### Assignment
Copy exactly the lines from the first line of the records below through the line containing "[by apply request_id_ok..", including both, and nothing else.

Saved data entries
##########
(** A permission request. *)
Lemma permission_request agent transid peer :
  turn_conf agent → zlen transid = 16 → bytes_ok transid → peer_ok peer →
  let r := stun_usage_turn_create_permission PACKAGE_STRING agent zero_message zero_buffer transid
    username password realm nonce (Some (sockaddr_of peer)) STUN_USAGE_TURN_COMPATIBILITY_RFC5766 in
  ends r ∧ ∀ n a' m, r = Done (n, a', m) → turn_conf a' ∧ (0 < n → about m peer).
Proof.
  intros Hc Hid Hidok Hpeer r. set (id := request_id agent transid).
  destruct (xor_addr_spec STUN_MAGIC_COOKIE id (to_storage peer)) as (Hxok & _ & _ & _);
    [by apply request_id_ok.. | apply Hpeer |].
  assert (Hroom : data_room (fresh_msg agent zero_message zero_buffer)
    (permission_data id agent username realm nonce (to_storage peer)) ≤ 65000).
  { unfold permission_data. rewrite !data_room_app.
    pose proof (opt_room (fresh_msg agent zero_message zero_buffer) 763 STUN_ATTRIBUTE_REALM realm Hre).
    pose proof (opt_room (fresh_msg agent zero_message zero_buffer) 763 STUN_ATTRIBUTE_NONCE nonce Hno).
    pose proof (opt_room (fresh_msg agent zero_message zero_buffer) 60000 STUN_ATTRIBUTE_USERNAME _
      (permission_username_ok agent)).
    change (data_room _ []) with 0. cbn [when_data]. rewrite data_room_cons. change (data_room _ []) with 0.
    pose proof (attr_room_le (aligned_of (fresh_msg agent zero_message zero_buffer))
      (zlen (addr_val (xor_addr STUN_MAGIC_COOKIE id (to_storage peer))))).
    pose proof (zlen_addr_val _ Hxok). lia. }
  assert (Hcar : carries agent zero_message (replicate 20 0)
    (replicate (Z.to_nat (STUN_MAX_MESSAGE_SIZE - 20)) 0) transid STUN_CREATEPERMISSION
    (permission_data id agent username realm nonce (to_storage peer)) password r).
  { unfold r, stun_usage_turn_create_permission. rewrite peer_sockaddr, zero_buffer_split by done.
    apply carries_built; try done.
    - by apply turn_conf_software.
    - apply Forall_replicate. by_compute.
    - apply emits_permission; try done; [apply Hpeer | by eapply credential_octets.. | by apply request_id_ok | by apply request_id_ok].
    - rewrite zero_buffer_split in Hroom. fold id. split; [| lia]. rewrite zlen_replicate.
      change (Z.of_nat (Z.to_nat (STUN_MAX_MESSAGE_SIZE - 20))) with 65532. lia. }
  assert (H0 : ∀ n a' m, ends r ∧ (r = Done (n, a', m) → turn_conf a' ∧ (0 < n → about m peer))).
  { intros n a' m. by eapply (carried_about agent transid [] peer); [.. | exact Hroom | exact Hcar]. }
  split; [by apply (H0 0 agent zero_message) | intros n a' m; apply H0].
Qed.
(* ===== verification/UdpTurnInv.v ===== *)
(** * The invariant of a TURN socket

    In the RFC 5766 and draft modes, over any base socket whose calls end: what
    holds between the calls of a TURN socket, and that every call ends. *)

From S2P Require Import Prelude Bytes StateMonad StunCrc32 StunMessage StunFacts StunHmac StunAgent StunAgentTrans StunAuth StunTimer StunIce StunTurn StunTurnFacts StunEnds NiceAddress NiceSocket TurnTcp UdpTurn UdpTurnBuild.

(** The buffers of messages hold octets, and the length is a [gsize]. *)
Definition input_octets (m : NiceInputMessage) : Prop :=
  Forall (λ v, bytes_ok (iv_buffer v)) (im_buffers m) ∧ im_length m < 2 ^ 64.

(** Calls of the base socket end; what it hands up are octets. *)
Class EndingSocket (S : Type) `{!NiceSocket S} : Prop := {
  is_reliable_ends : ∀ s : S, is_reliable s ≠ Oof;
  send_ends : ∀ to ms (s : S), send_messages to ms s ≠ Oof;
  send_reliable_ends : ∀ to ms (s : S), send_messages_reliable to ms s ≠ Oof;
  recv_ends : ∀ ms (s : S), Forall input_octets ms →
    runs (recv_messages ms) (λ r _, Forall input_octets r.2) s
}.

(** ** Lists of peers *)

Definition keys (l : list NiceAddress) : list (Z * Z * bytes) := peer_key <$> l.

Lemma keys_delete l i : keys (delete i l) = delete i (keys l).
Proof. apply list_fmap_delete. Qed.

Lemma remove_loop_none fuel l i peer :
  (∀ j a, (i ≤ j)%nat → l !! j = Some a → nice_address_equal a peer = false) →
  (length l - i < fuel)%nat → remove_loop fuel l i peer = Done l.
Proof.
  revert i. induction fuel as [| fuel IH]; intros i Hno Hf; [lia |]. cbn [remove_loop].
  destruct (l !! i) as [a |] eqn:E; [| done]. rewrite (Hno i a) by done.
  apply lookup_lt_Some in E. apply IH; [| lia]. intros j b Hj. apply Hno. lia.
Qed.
##########
### Exercise response
(** A permission request. *)
Lemma permission_request agent transid peer :
  turn_conf agent → zlen transid = 16 → bytes_ok transid → peer_ok peer →
  let r := stun_usage_turn_create_permission PACKAGE_STRING agent zero_message zero_buffer transid
    username password realm nonce (Some (sockaddr_of peer)) STUN_USAGE_TURN_COMPATIBILITY_RFC5766 in
  ends r ∧ ∀ n a' m, r = Done (n, a', m) → turn_conf a' ∧ (0 < n → about m peer).
Proof.
  intros Hc Hid Hidok Hpeer r. set (id := request_id agent transid).
  destruct (xor_addr_spec STUN_MAGIC_COOKIE id (to_storage peer)) as (Hxok & _ & _ & _);
    [by apply request_id_ok.. | apply Hpeer |].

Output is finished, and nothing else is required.